Após a retirada da obra sobre casamento gay do Centro Cultural Banco do Nordeste (CCBNB), outros artistas vão retirar trabalhos do espaço que acolhe parte da mostra do 70º Salão de Abril. A decisão foi tomada nesta quarta-feira (29) em reunião entre os organizadores da mostra e os expositores.

As obras que estavam no CCBNB serão realocadas no Centro Cultural Belchior, na Praia de Iracema. A previsão é que o espaço esteja pronto para receber os visitantes na próxima quarta-feira (5).

Segundo Eduardo Bruno, autor da instalação “O que pode um casamento (gay)?”, em parceria com Waldírio Castro, os outros artistas já estavam sinalizando que sairiam do espaço caso houvesse alguma interferência no trabalho. Na reunião isso ficou mais claro e a gente chegou a esse consenso", explica.
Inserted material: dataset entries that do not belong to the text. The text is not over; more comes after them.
(** The text matched by pattern 1, with the groups it captures. *)
Lemma den_pattern1_caps w g :
  den pattern1 [] w g ->
  exists ws N T M oa,
    ws <> [] /\ forallb is_space ws = true /\
    field dq N = true /\ field rparen T = true /\ field rparen M = true /\
    arg_ok oa = true /\
    w = dup_text ws N T M oa /\ g = caps_dup N T M oa.
Proof.
  unfold pattern1. cbn [den].
  intros (ws & w0 & g0 & -> & (Hne & Hws & ->)
          & l0 & w1 & g1 & -> & [-> ->] & Hd).
  apply den_name_type_method in Hd.
  destruct Hd as (N & T & M & wt & -> & HN & HT & HM & Hd).
  cbn [den] in Hd.
  destruct Hd as (l1 & w2 & g2 & -> & [-> ->] & wo & l2 & g3 & -> & Ho
                  & [-> ->]).
  destruct Ho as [(l3 & A & g4 & -> & [-> ->] & HA)|[-> ->]].
  - apply den_grp_field in HA. destruct HA as [HA ->].
    exists ws, N, T, M, (Some A). repeat split; auto.
  - exists ws, N, T, M, None. repeat split; auto.
Qed.

Lemma no_start_occurs r s :
  match_at r [] = None -> no_start r s [] = true -> occurs r s = false.
Proof.
  intros Hnil. induction s as [|c s IH]; cbn [no_start occurs].
  - now rewrite Hnil.
  - rewrite app_nil_r.
    destruct (match_at r (c :: s)); [discriminate|]. exact IH.
Qed.

Lemma length_ntm_call N T M :
  length (call_text N T M) = 53 + length (ntm N T M).
Proof.
  unfold call_text. cbn [length]. rewrite !length_app.
  change (length ret_call) with 50. change (length (chars "))")) with 2.
  lia.
Qed.

Lemma length_ntm_noargs N T M :
  length (noargs_text N T M) = 59 + length (ntm N T M).
Proof.
  unfold noargs_text. cbn [length]. rewrite !length_app.
  change (length noargs_head) with 56. change (length (chars "))")) with 2.
  lia.
Qed.

Lemma length_dup_joined ws N T M oa :
  ws <> [] ->
  length (joined_text N T M oa) + 42 <= length (dup_text ws N T M oa).
Proof.
  intros Hws. unfold joined_text, dup_text. cbn [length].
  rewrite !length_app.
  change (length ret_call) with 50. change (length dup_call) with 92.
  change (length (chars ")")) with 1.
  destruct ws as [|c ws]; [tauto|]. cbn [length].
  destruct oa as [A|]; [rewrite length_app|]; cbn [length]; lia.
Qed.

(** The values of the groups after a match are pieces of the matched
    text, or were there before. *)
Lemma den_groups r : forall g w g',
  den r g w g' ->
  forall i x, group i g' = Some x -> group i g = Some x \/ incl x w.
Proof.
  induction r as [l|cs|j r IH|r IH|r1 IH1 r2 IH2]; intros g w g' Hd i x Hx;
    cbn [den] in Hd.
  - destruct Hd as [_ ->]. now left.
  - destruct Hd as (_ & _ & ->). now left.
  - destruct Hd as (g0 & Hd & ->). cbn [set_group group] in Hx.
    destruct (Nat.eqb i j).
    + injection Hx as <-. right. apply incl_refl.
    + eauto.
  - destruct Hd as [Hd|[-> ->]]; [eauto|now left].
  - destruct Hd as (w1 & w2 & g1 & -> & Hd1 & Hd2).
    destruct (IH2 _ _ _ Hd2 _ _ Hx) as [H|H].
    + destruct (IH1 _ _ _ Hd1 _ _ H) as [H'|H']; [now left|].
      right. now apply incl_appl.
    + right. now apply incl_appr.
Qed.
(** * gori: a shallow embedding of the repository-status aggregator

    Sources: package [main] (the [run] orchestrator, [isUpstreamed],
    [getLikelyUpstreamMainishBranch], [isBranchUpstreamed]) and package
    [gori] ([parseSnoozeDuration], [ApplySnooze], [isSnoozed],
    [ProjectStatus], [NewProject], [Clean]).

    The version-control backend (go-git) and the parts of the Go standard
    library the code calls are modelled by small executable definitions of
    their documented behaviour; the file-system and clock are parameters. *)

From Stdlib Require Import List String Ascii ZArith Lia Bool Btauto Sorted.
Import ListNotations.
Open Scope string_scope.

(* ------------------------------------------------------------------ *)
(** ** Errors and results *)

(** Go [error] values the code produces or compares.  [WrapError] is
    [fmt.Errorf("...: %w", err)], [ErrorString] is [errors.New] or
    [fmt.Errorf] without [%w].  The sentinels are go-git's
    [plumbing.ErrReferenceNotFound] and [plumbing.ErrObjectNotFound]. *)
Inductive error :=
| ErrReferenceNotFound
| ErrObjectNotFound
| ErrMaxResolveRecursion
| ErrorString (msg : string)
| WrapError (msg : string) (inner : error).

(** [err == plumbing.ErrReferenceNotFound]: identity comparison with the
    sentinel, as the Go code writes it (not [errors.Is]). *)
Definition is_ErrReferenceNotFound (e : error) : bool :=
  match e with ErrReferenceNotFound => true | _ => false end.

(** A Go [(T, error)] pair where only one side is meaningful. *)
Inductive result (A : Type) :=
| Ok (a : A)
| Err (e : error).
Arguments Ok {A} a.
Arguments Err {A} e.

(* ------------------------------------------------------------------ *)
(** ** String helpers *)

Fixpoint strip_prefix (p s : string) : option string :=
  match p, s with
  | EmptyString, _ => Some s
  | String a p', String b s' =>
      if Ascii.eqb a b then strip_prefix p' s' else None
  | String _ _, EmptyString => None
  end.

(** [fmt.Sscanf(s, prefix ++ "%s", &res)] succeeds (and sets [res]) when
    [s] starts with [prefix] and a non-empty word follows. *)
Definition scan_rule (prefix s : string) : option string :=
  match strip_prefix prefix s with
  | Some (String c r) => Some (String c r)
  | _ => None
  end.

(* ------------------------------------------------------------------ *)
(** ** go-git references *)

(** A reference name is its full name, e.g. ["refs/remotes/origin/main"]. *)
Definition ReferenceName := string.

Definition NewBranchReferenceName (n : string) : ReferenceName :=
  "refs/heads/" ++ n.

Definition NewRemoteReferenceName (remote n : string) : ReferenceName :=
  "refs/remotes/" ++ remote ++ "/" ++ n.

(** [ReferenceName.IsRemote]: [strings.HasPrefix(r, "refs/remotes/")]. *)
Definition IsRemote (n : ReferenceName) : bool :=
  String.prefix "refs/remotes/" n.
(** X18. [initCounter] without the container element does nothing at all.
    With it, the call returns with the container showing the fallback text
    or a count, never the loading text; it sends at most one request, the
    GET for the name, and no POST; it leaves the session storage alone; and
    it sets at most one timer, due 1000 ms later, which it does exactly when
    it shows a count and the session flag of the name reads [false]. With a
    session storage that [hasVisited] cannot read, the fallback text is
    shown even when a count was fetched. *)
Theorem initCounter_outcomes (name : string) (w : World Srv) :
  (has_container (dom (browser w)) = false -> initCounter name w = (Ok tt, w))
  ∧ (has_container (dom (browser w)) = true ->
     ∃ w', initCounter name w = (Ok tt, w')
       ∧ has_container (dom (browser w')) = true
       ∧ (view (dom (browser w')) = Fallback
          ∨ ∃ c, view (dom (browser w')) = Counted c)
       ∧ sessionStorage (browser w') = sessionStorage (browser w)
       ∧ (sent (browser w') = sent (browser w)
          ∨ sent (browser w') = (sent (browser w) ++ [get_request name])%list)
       ∧ (timers (browser w') = timers (browser w)
          ∨ timers (browser w')
            = (timers (browser w) ++ [(clock (browser w') + 1000, name)])%list)
       ∧ (timers (browser w') ≠ timers (browser w)
          ↔ (∃ c, view (dom (browser w')) = Counted c)
            ∧ (SessionManager_hasVisited name w).1 = Ok false)
       ∧ (session_broken (sessionStorage (browser w)) ->
          view (dom (browser w')) = Fallback)).
Proof.
  split; intros Hcont.
  { unfold Widget.initCounter, mbind, C_bind, cbind, get_browser. by rewrite Hcont. }
  unfold Widget.initCounter, mbind, C_bind, cbind, get_browser. rewrite Hcont.
  cbn [negb]. unfold update_browser at 1. unfold ctry.
  set (w0 := mkWorld (set_view Loading (browser w)) (server w)).
  destruct (fetchCounter_frame name w0) as (j & w1 & -> & Hdom & Htimers & Hsess & Hsent).
  change (dom (browser w0)) with (mkDom (has_container (dom (browser w))) Loading) in Hdom.
  change (timers (browser w0)) with (timers (browser w)) in Htimers.
  change (sessionStorage (browser w0)) with (sessionStorage (browser w)) in Hsess.
  change (sent (browser w0)) with (sent (browser w)) in Hsent.
  assert (∀ r, (SessionManager_hasVisited name w).1 = r ->
            (∃ e, r = Throw e) -> session_broken (sessionStorage (browser w)))
    as Hbroken_if.
  { intros r <- He. by apply (hasVisited_throws name w). }
  assert (session_broken (sessionStorage (browser w)) ->
          ∃ e, (SessionManager_hasVisited name w).1 = Throw e) as Hbroken
    by apply (hasVisited_throws name w).
  destruct (truthy j) eqn:Hj; cbn [negb].
  2:{ unfold update_browser. eexists. split; [reflexivity|].
      cbn [browser set_view set_dom dom has_container view sessionStorage sent
        timers]. rewrite Hdom, Hsess, Htimers. cbn [has_container].
      split; [done|]. split; [by left|]. split; [done|]. split; [done|].
      split; [by left|]. split; [|done].
      split; [done|]. by intros [[c Hc] _]. }
  assert (∃ c, get_prop j "count" = Ok c) as [c Hc].
  { destruct j; cbn; eauto. done. }
  unfold lift_result. rewrite Hc. unfold update_browser at 1.
  set (w2 := mkWorld (set_view (Counted c) (browser w1)) (server w1)).
  rewrite (hasVisited_reads name w2).
  assert ((SessionManager_hasVisited name w).1
          = match getItem SESSION_KEY (sessionStorage (browser w2)) with
            | Ok session =>
                match visited_object session with
                | Ok visited => is_marked visited name
                | Throw e => Throw e
                end
            | Throw e => Throw e
            end) as Hvis.
  { rewrite (hasVisited_reads name w). cbn [fst].
    change (sessionStorage (browser w2)) with (sessionStorage (browser w1)).
    by rewrite Hsess. }
  rewrite <- Hvis.
  destruct ((SessionManager_hasVisited name w).1) as [[]|e] eqn:Hv; cbn [negb].
  - eexists. split; [reflexivity|].
    cbn [w2 browser set_view set_dom dom has_container view sessionStorage sent
      timers]. rewrite Hdom, Hsess, Htimers. cbn [has_container].
    split; [done|]. split; [right; by eexists|]. split; [done|]. split; [done|].
    split; [by left|]. split.
    + split; [done|]. by intros [_ ?].
    + intros Hb. destruct (Hbroken Hb) as [e He]. congruence.
  - unfold update_browser. eexists. split; [reflexivity|].
    cbn [w2 browser set_view set_dom dom has_container view sessionStorage sent
      timers add_timer clock]. rewrite Hdom, Hsess, Htimers. cbn [has_container].
    split; [done|]. split; [right; by eexists|]. split; [done|]. split; [done|].
    split; [by right|]. split.
    + split; [intros _; split; [by eexists|done]|]. intros _. apply snoc_ne.
    + intros Hb. destruct (Hbroken Hb) as [e He]. congruence.
  - unfold update_browser. eexists. split; [reflexivity|].
    cbn [w2 browser set_view set_dom dom has_container view sessionStorage sent
      timers]. rewrite Hdom, Hsess, Htimers. cbn [has_container].
    split; [done|]. split; [by left|]. split; [done|]. split; [done|].
    split; [by left|]. split; [|done].
    split; [done|]. by intros [[c' Hc'] _].
Qed.

End Tab.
Ele entende a decisão como uma acolhida dos colegas e da própria organização da mostra. "O que a gente sente que é esse apoio e um fortalecimento dessa rede de resistência contra os retrocessos que estão sendo produzidos no atual governo", diz o artista, que entende a ação como uma consequência da postura conservadora do Governo Federal.

"É importante dizer que a gente não está sendo contra ao Centro Cultural, mas sim a essa censura que está atrelada ao que o governo acredita e implementa", completa.

Legenda: Artistas protestaram na parte interna do centro cultural, após BNB decidir retirar a faixa

Jacqueline Medeiros, uma das curadoras do Salão de Abril, disse que a mudança não deve provocar prejuízos à mostra. "Os artistas estão no direito deles de se manifestar e a gente está aqui para dar uma solução da melhor forma", declarou.

O ato do centro cultural foi alvo de críticas da deputada federal Áurea Carolina (PSOL-MG). Oficialmente, ela cobrou esclarecimentos do presidente do Banco do Nordeste, Romildo Rolim, sobre a decisão. O então gerente executivo do CCBNB foi afastado do cargo após o caso.

Em nota, a Secultfor reforçou que a transferência das obras atende "demanda dos artistas que tinham trabalhos expostos no local". O Banco do Nordeste foi procurado, por meio da assessoria de comunicação, mas as ligações não foram atendidas na noite desta quarta-feira (29), quando esta publicação foi realizada.

Confira obras que serão transferidas
- “O que pode um casamento (gay)?” (Instalação – Performática), de Eduardo Bruno e Waldírio Castro; 
- “Garotos 2019” (Desenho), de Anderson Morais; 
- “Brazil ou Síndrome do pequeno poder” (Instalação), de Johta; 
- “Nomes de Abismo” (Videoarte), de Jonas Van Holanda; 
- “Cacimbas sem fundo” (desenho) e “Inseguranças” (desenho), de Leo Ferreira; - “Monstras” (Fotografia), de Lucas Dilacerda; 
- “Projeto para fundar um país” (Pintura), de Marina de Botas; 
- “Repositório de coisas vivas” (Videoarte), de Matheus Matos; 
- “A fonte” (Instalação), de Elsa von Freytag-Loringhoven, Ariel Volkova, Honório Félix, Natália Moura, Sarah Nastroyanni, William Pereira Monte, Yule Bernardo, do Coletivo No barraco da Constância tem!.